From the listing below, pick out each line with the word "Require".

(Beginning of INFORMATION)

(* ===== verification/XdpSafety.v ===== *)
(** * XdpSafety: what the ingress program guarantees

    Properties of [xfw_xdp] on every packet, every state of the maps, every
    well-formed configuration and every kernel that satisfies [KernelSpec]. *)

From S2P Require Import Prelude.
From S2P Require Import Enums.
From S2P Require Import Uapi.
From S2P Require Import Kernel.
From S2P Require Import Ctx.
From S2P Require Import IncidentLog.
From S2P Require Import Filter.
From S2P Require Import Verdict.
From S2P Require Import Dns.
From S2P Require Import Xdp.
From S2P Require Import XdpSpec.

(** The program is left before the filters run. *)
Definition unfiltered (E : Env) : bool :=
  match e_cfg E with
  | None => true
  | Some c =>
      negb (e_has_stats E)
      || (e_dns_mode E && rc_dns (rules c)
          && match e_adjust_meta E with None => true | Some _ => false end)
  end.

(** The state in which the filters start. *)
Record prepared (E : Env) (s : St) (c : XfwFilterCfg) (s0 : St) : Prop := mkPrepared {
  pr_cfg : cfg (s_ctx s0) = c;
  pr_pkt : s_pkt s0 = s_pkt s;
  pr_ilog : s_ilog s0 = s_ilog s;
  pr_stats : s_stats s0 = s_stats s;
  pr_sz : pkt_sz (s_ctx s0) = u32 (data_end s);
  pr_wf : wf s0
}.

Section run.
Context (E : Env) `{!KernelSpec (e_kernel E)} (Hhook : e_hook E = HOOK_XDP).

Lemma create_metadata_prepared s c :
  e_cfg E = Some c -> cfg_wf c -> e_has_stats E = true -> Forall is_byte (s_pkt s) ->
  wp (create_metadata E) (fun r s' =>
    (unfiltered E = false /\ r = XFW_CTX_CONTINUE /\ prepared E s c s')
    \/ (unfiltered E = true /\ r = XFW_CTX_PASS E
        /\ s' = pass_counted XFW_METADATA_CREATION_FAILED
                  (set_ctx (xfw_ctx_init E c (data_end s)) s)))
    (set_ctx (xfw_ctx_init E c (data_end s)) s).
Proof.
  intros Ec Hwc Hst Hby.
  unfold create_metadata, unfiltered. rewrite Ec, Hst. apply wp_bind, wp_get_ctx. simpl.
  destruct (e_dns_mode E && rc_dns (rules c)) eqn:Hd; simpl.
  - apply andb_true_iff in Hd as [-> ->]. simpl. destruct (e_adjust_meta E) as [md|].
    + apply wp_bind, wp_modify. unfold init_cursor.
      apply wp_bind, wp_bind, wp_get, wp_ret, wp_bind, wp_upd_ctx, wp_ret. left.
      split; [done|]. split; [done|].
      by split.
    + by right.
  - apply andb_false_iff in Hd. assert (negb (e_dns_mode E) || negb (rc_dns (rules c)) = true)
      as -> by (destruct Hd as [-> | ->]; [done|apply orb_true_r]).
    apply wp_ret. left. split; [done|]. split; [done|]. by split.
Qed.

(** Either the packet is passed before the filters run, or it ends as
    [xdp_end] describes, up to the override of the evaluation mode. *)
Lemma xfw_xdp_spec s :
  Forall is_byte (s_pkt s) -> (forall c, e_cfg E = Some c -> cfg_wf c) ->
  wp (xfw_xdp E) (fun r s' =>
    (unfiltered E = true /\ r = XFW_CTX_PASS E /\ s_pkt s' = s_pkt s
     /\ s_ilog s' = s_ilog s /\ st_traffic (s_stats s') = st_traffic (s_stats s)
     /\ st_transmitted (s_stats s') = st_transmitted (s_stats s))
    \/ (unfiltered E = false /\ exists c s0 r0, e_cfg E = Some c /\ prepared E s c s0
        /\ xdp_end E (total_counted s0) r0 s'
        /\ r = (if (r0 =? XFW_CTX_DROP E) && rc_evaluation_mode (rules c)
                then XFW_CTX_PASS E else r0))) s.
Proof.
  intros Hby Hcfg. unfold xfw_xdp. destruct (e_cfg E) as [c|] eqn:Ec.
  2: { apply wp_ret. left. unfold unfiltered. by rewrite Ec. }
  wp_step.
  { apply wp_ret. left. unfold unfiltered. by rewrite Ec, Hb. }
  apply negb_false_iff in Hb. apply wp_bind, wp_modify, wp_bind.
  eapply wp_mono; [apply create_metadata_prepared; auto|].
  intros r s' [(Hu & -> & Hpr)|(Hu & -> & ->)]; apply wp_bind.
  - rewrite Z.eqb_refl. eapply wp_mono; [apply xfw_xdp_filter_spec; try done; apply Hpr|].
    intros r s2 Hend. apply wp_bind, wp_get_ctx, wp_ret. right. split; [done|].
    exists c, s', r. split; [done|]. split; [done|]. split; [done|].
    unfold finalize_result. enough (cfg (s_ctx s2) = c) as -> by done.
    rewrite <- (pr_cfg _ _ _ _ Hpr). inv Hend; [done|..];
      match goal with H : frame _ _ |- _ => by rewrite (fr_cfg _ _ H) end.
  - rewrite (proj2 (Z.eqb_neq _ _) (pass_not_continue E)).
    apply wp_ret, wp_bind, wp_get_ctx, wp_ret. left. split; [done|].
    split; [|done]. unfold finalize_result.
    rewrite (proj2 (Z.eqb_neq _ _)); [done|]. intros H. symmetry in H.
    by apply drop_not_pass in H.
Qed.
End run.

(** ** Properties *)

Section codes.
Context (E : Env) (Hhook : e_hook E = HOOK_XDP).

Lemma xdp_codes : XFW_CTX_PASS E = XDP_PASS /\ XFW_CTX_DROP E = XDP_DROP.
Proof. unfold XFW_CTX_PASS, XFW_CTX_DROP. by rewrite Hhook. Qed.

Lemma xdp_end_codes s r s' : xdp_end E s r s' ->
  length (s_pkt s') = length (s_pkt s)
  /\ (r = XDP_PASS \/ r = XDP_DROP \/ r = XDP_TX /\ e_deployment_mode E = XFW_MODE_HOST).
Proof.
  destruct xdp_codes as [Hp Hd]. intros [s1 -> | s1 a z rs [-> _ _ _ _ _] | s1 [-> _ _ _ _ _]];
    rewrite ?Hp, ?Hd; auto 6.
Qed.

Lemma xdp_end_pass_inv s r s' : xdp_end E s r s' -> r = XDP_PASS ->
  s_pkt s' = s_pkt s /\ s_ilog s' = s_ilog s.
Proof.
  destruct xdp_codes as [Hp Hd]. intros [s1 ? ?|s1 a z rs|s1] Hr; [done| |done].
  by rewrite Hd in Hr.
Qed.
End codes.

(** C1: on every packet, in every state of the maps and with every well-formed
    configuration the ingress program terminates without reading or writing
    outside the packet or an array, keeps the length of the packet and returns
    PASS, DROP or, in host mode, TX; the internal code CONTINUE never
    reaches the kernel. *)
Theorem xdp_safe E s :
  KernelSpec (e_kernel E) -> e_hook E = HOOK_XDP ->
  (forall c, e_cfg E = Some c -> cfg_wf c) -> Forall is_byte (s_pkt s) ->
  exists r s', xfw_xdp E s = Some (r, s')
    /\ length (s_pkt s') = length (s_pkt s)
    /\ (r = XDP_PASS \/ r = XDP_DROP \/ r = XDP_TX /\ e_deployment_mode E = XFW_MODE_HOST).
Proof.
  intros HK Hh Hc Hb. destruct (xdp_codes E Hh) as [Hp Hd].
  destruct (wp_run _ _ _ (xfw_xdp_spec E Hh s Hb Hc)) as (r & s' & Hrun & H).
  exists r, s'. split; [done|].
  destruct H as [(_ & -> & -> & _)|(_ & c & s0 & r0 & _ & Hpr & Hend & ->)].
  - by rewrite Hp; auto.
  - destruct (xdp_end_codes E Hh _ _ _ Hend) as [Hl Hr]. split.
    + rewrite Hl. simpl. by rewrite (pr_pkt _ _ _ _ Hpr).
    + destruct (_ && _); [by rewrite Hp; auto|done].
Qed.

Definition xdp_sample : Env := sample_env HOOK_XDP sample_cfg.

Lemma sample_cfgs_wf h c : e_cfg (sample_env h sample_cfg) = Some c -> cfg_wf c.
Proof. intros [= <-]. apply sample_cfg_wf. Qed.

Lemma tcp_packet_bytes : Forall is_byte (tcp_packet 2).
Proof. repeat constructor; unfold is_byte; lia. Qed.

Lemma xdp_safe_witness : exists r s',
  xfw_xdp xdp_sample (sample_state sample_cfg (tcp_packet 2)) = Some (r, s')
  /\ length (s_pkt s') = 54%nat
  /\ (r = XDP_PASS \/ r = XDP_DROP \/ r = XDP_TX /\ XFW_MODE_HOST = XFW_MODE_HOST).
Proof.
  apply (xdp_safe xdp_sample (sample_state sample_cfg (tcp_packet 2))).
  - apply _.
  - reflexivity.
  - apply sample_cfgs_wf.
  - apply tcp_packet_bytes.
Defined.

(** C2: every packet that reaches the filters is counted once in the total
    and ends in exactly one way: it is passed and counted as passed without an
    incident; or exactly one incident is registered and it is dropped (passed in
    evaluation mode); or SYN cookies answer it, which is counted as transmitted
    and happens only in host mode with SYN cookies on. *)
Theorem xdp_accounting E c s r s' :
  KernelSpec (e_kernel E) -> e_hook E = HOOK_XDP -> e_cfg E = Some c -> cfg_wf c ->
  Forall is_byte (s_pkt s) -> unfiltered E = false ->
  xfw_xdp E s = Some (r, s') ->
  let sz := u32 (data_end s) in
  let total := st_traffic (s_stats s') TOTAL in
  let passed := st_traffic (s_stats s') PASSED in
  let tx := st_transmitted (s_stats s') in
  total = bump sz (st_traffic (s_stats s) TOTAL)
  /\ ((r = XDP_PASS /\ passed = bump sz (st_traffic (s_stats s) PASSED)
       /\ s_ilog s' = s_ilog s /\ tx = st_transmitted (s_stats s))
      \/ ((exists addr n reason,
             s_ilog s' = register_incident E addr n reason (s_ilog s))
          /\ r = drop_override E c /\ passed = st_traffic (s_stats s) PASSED
          /\ tx = st_transmitted (s_stats s))
      \/ (r = XDP_TX /\ e_deployment_mode E = XFW_MODE_HOST
          /\ sc_enabled (rc_syncookie (rules c)) = true
          /\ passed = st_traffic (s_stats s) PASSED /\ s_ilog s' = s_ilog s
          /\ tx = alter (bump sz) XFW_SYNCOOKIE_GENERATED (st_transmitted (s_stats s)))).
Proof.
  intros HK Hh Ec Hwc Hb Hu Hrun sz total passed tx. destruct (xdp_codes E Hh) as [Hp Hd].
  assert (forall c', e_cfg E = Some c' -> cfg_wf c') as Hcs by congruence.
  destruct (run_wp _ _ _ _ _ Hrun (xfw_xdp_spec E Hh s Hb Hcs)) as
    [(Hu' & _)|(_ & c' & s0 & r0 & Ec' & [Hc1 _ Hi Hs Hz _] & Hend & ->)]; [congruence|].
  assert (c' = c) as -> by congruence. subst sz total passed tx.
  rewrite <- Hz, <- Hi, <- Hs.
  destruct Hend as [s1 _ Hil Htx Htot Hpas _|s1 a n reason Hf Hil Htx|s1 Hf Hil Hm Hsc Htx];
    unfold total_counted in *; simpl in *.
  - split; [by rewrite Htot, fn_lookup_alter|]. left.
    rewrite (proj2 (Z.eqb_neq (XFW_CTX_PASS E) (XFW_CTX_DROP E))) by (rewrite Hp, Hd; done).
    simpl. rewrite Hpas, fn_lookup_alter_ne by done. by rewrite Hp.
  - rewrite !(fr_dir _ _ Hf) by done. simpl. split; [by rewrite fn_lookup_alter|].
    right. left. rewrite Z.eqb_refl, fn_lookup_alter_ne by done. simpl. split; [eauto|].
    unfold drop_override. by destruct (rc_evaluation_mode _).
  - rewrite !(fr_dir _ _ Hf) by done. simpl. split; [by rewrite fn_lookup_alter|].
    right. right. rewrite Hd, fn_lookup_alter_ne by done. rewrite <- Hc1. auto 8.
Qed.

Definition syn_state : St := sample_state sample_cfg (tcp_packet 2).

(** The sample run. *)
Lemma syn_run : exists s', xfw_xdp xdp_sample syn_state = Some (XDP_PASS, s').
Proof. apply run_result. vm_compute. reflexivity. Qed.

Lemma xdp_accounting_witness : exists s', xfw_xdp xdp_sample syn_state = Some (XDP_PASS, s')
  /\ st_traffic (s_stats s') TOTAL = bump 54 (mkPacketStats 0 0).
Proof.
  destruct syn_run as (s' & Hrun). exists s'. split; [exact Hrun|].
  apply (xdp_accounting xdp_sample sample_cfg syn_state XDP_PASS s' _ eq_refl eq_refl
    sample_cfg_wf tcp_packet_bytes eq_refl Hrun).
Defined.

(** C39: outside evaluation mode a packet that the ingress program passes is
    not modified and leaves no incident. *)
Theorem xdp_passed_unmodified E c s s' :
  KernelSpec (e_kernel E) -> e_hook E = HOOK_XDP -> e_cfg E = Some c -> cfg_wf c ->
  Forall is_byte (s_pkt s) -> rc_evaluation_mode (rules c) = false ->
  xfw_xdp E s = Some (XDP_PASS, s') ->
  s_pkt s' = s_pkt s /\ s_ilog s' = s_ilog s.
Proof.
  intros HK Hh Ec Hwc Hb Hev Hrun. destruct (xdp_codes E Hh) as [Hp Hd].
  assert (forall c', e_cfg E = Some c' -> cfg_wf c') as Hcs by congruence.
  destruct (run_wp _ _ _ _ _ Hrun (xfw_xdp_spec E Hh s Hb Hcs)) as
    [(_ & _ & ? & ? & _)|(_ & c' & s0 & r0 & Ec' & [_ Hpk Hi _ _ _] & Hend & Hr)]; [done|].
  assert (c' = c) as -> by congruence. rewrite Hev, andb_false_r in Hr.
  rewrite <- Hpk, <- Hi. by apply (xdp_end_pass_inv E Hh) in Hend; [destruct Hend|].
Qed.

Lemma xdp_passed_unmodified_witness : exists s',
  xfw_xdp xdp_sample syn_state = Some (XDP_PASS, s')
  /\ s_pkt s' = tcp_packet 2 /\ s_ilog s' = sample_log.
Proof.
  destruct syn_run as (s' & Hrun). exists s'. split; [exact Hrun|].
  exact (xdp_passed_unmodified xdp_sample sample_cfg syn_state s' _ eq_refl eq_refl
    sample_cfg_wf tcp_packet_bytes eq_refl Hrun).
Defined.

(** C40: in evaluation mode the ingress program never drops a packet. *)
Theorem xdp_evaluation_never_drops E c s r s' :
  KernelSpec (e_kernel E) -> e_hook E = HOOK_XDP -> e_cfg E = Some c -> cfg_wf c ->
  Forall is_byte (s_pkt s) -> rc_evaluation_mode (rules c) = true ->
  xfw_xdp E s = Some (r, s') -> r <> XDP_DROP.
Proof.
  intros HK Hh Ec Hwc Hb Hev Hrun. destruct (xdp_codes E Hh) as [Hp Hd].
  assert (forall c', e_cfg E = Some c' -> cfg_wf c') as Hcs by congruence.
  destruct (run_wp _ _ _ _ _ Hrun (xfw_xdp_spec E Hh s Hb Hcs)) as
    [(_ & -> & _)|(_ & c' & s0 & r0 & Ec' & _ & _ & ->)]; [by rewrite Hp|].
  assert (c' = c) as -> by congruence. rewrite Hev, andb_true_r, Hp, Hd.
  by destruct (Z.eqb_spec r0 XDP_DROP).
Qed.

Definition eval_cfg : XfwFilterCfg :=
  with_rules (mkRulesCfg true no_bits (mkSyncookie 0 0 false)
    (mkTcpAnomaly false false false false 0 no_bits) false false
    (fun _ => XfwActionRule_default) (fun _ => XfwActionRule_default)) sample_cfg.

(** No protocol is supported, so the packet would be dropped. *)
Lemma eval_run : exists s',
  xfw_xdp (sample_env HOOK_XDP eval_cfg) syn_state = Some (XDP_PASS, s').
Proof. apply run_result. vm_compute. reflexivity. Qed.

Lemma xdp_evaluation_never_drops_witness : exists r s',
  xfw_xdp (sample_env HOOK_XDP eval_cfg) syn_state = Some (r, s') /\ r <> XDP_DROP.
Proof.
  destruct eval_run as (s' & Hrun). exists XDP_PASS, s'. split; [exact Hrun|].
  apply (xdp_evaluation_never_drops (sample_env HOOK_XDP eval_cfg) eval_cfg syn_state
    XDP_PASS s' _ eq_refl eq_refl); [by split|apply tcp_packet_bytes|reflexivity|exact Hrun].
Defined.

(** While no rules are loaded the ingress program passes every packet unmodified
    and registers no incident. *)
Lemma xdp_inactive_passes E c s :
  KernelSpec (e_kernel E) -> e_hook E = HOOK_XDP -> e_cfg E = Some c -> cfg_wf c ->
  Forall is_byte (s_pkt s) -> rules_active c = false ->
  exists s', xfw_xdp E s = Some (XDP_PASS, s') /\ s_pkt s' = s_pkt s /\ s_ilog s' = s_ilog s.
Proof.
  intros HK Hh Ec Hwc Hb Hact. destruct (xdp_codes E Hh) as [Hp Hd].
  enough (wp (xfw_xdp E) (fun r s' =>
    r = XFW_CTX_PASS E /\ s_pkt s' = s_pkt s /\ s_ilog s' = s_ilog s) s) as Hw.
  { destruct (wp_run _ _ _ Hw) as (r & s' & Hrun & -> & ?). rewrite Hp in Hrun. eauto. }
  assert (forall s0, finalize_result E s0 (XFW_CTX_PASS E) = XFW_CTX_PASS E) as Hfin
    by (intros; unfold finalize_result; by rewrite Hp, Hd).
  unfold xfw_xdp. rewrite Ec. wp_step; [by apply wp_ret|]. apply negb_false_iff in Hb0.
  apply wp_bind, wp_modify, wp_bind.
  eapply wp_mono; [by apply create_metadata_prepared|].
  intros r s1 [(_ & -> & [Hc Hk Hi _ _ _])|(_ & -> & ->)]; apply wp_bind.
  - rewrite Z.eqb_refl. unfold xfw_xdp_filter. apply wp_bind, wp_count_traffic, wp_bind.
    apply wp_get_ctx. change (cfg (s_ctx (traffic_counted TOTAL s1))) with (cfg (s_ctx s1)).
    rewrite Hc, Hact. apply wp_bind, wp_count_traffic. unfold XFW_MAKE_CTX_PASS.
    apply wp_bind, wp_count_pass, wp_ret, wp_bind, wp_get_ctx, wp_ret. by rewrite Hfin.
  - rewrite (proj2 (Z.eqb_neq _ _) (pass_not_continue E)).
    apply wp_ret, wp_bind, wp_get_ctx, wp_ret. by rewrite Hfin.
Qed.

(End of INFORMATION)

_EXERCISE RESULT_.
From S2P Require Import Prelude.
From S2P Require Import Enums.
From S2P Require Import Uapi.
From S2P Require Import Kernel.
From S2P Require Import Ctx.
From S2P Require Import IncidentLog.
From S2P Require Import Filter.
From S2P Require Import Verdict.
From S2P Require Import Dns.
From S2P Require Import Xdp.
From S2P Require Import XdpSpec.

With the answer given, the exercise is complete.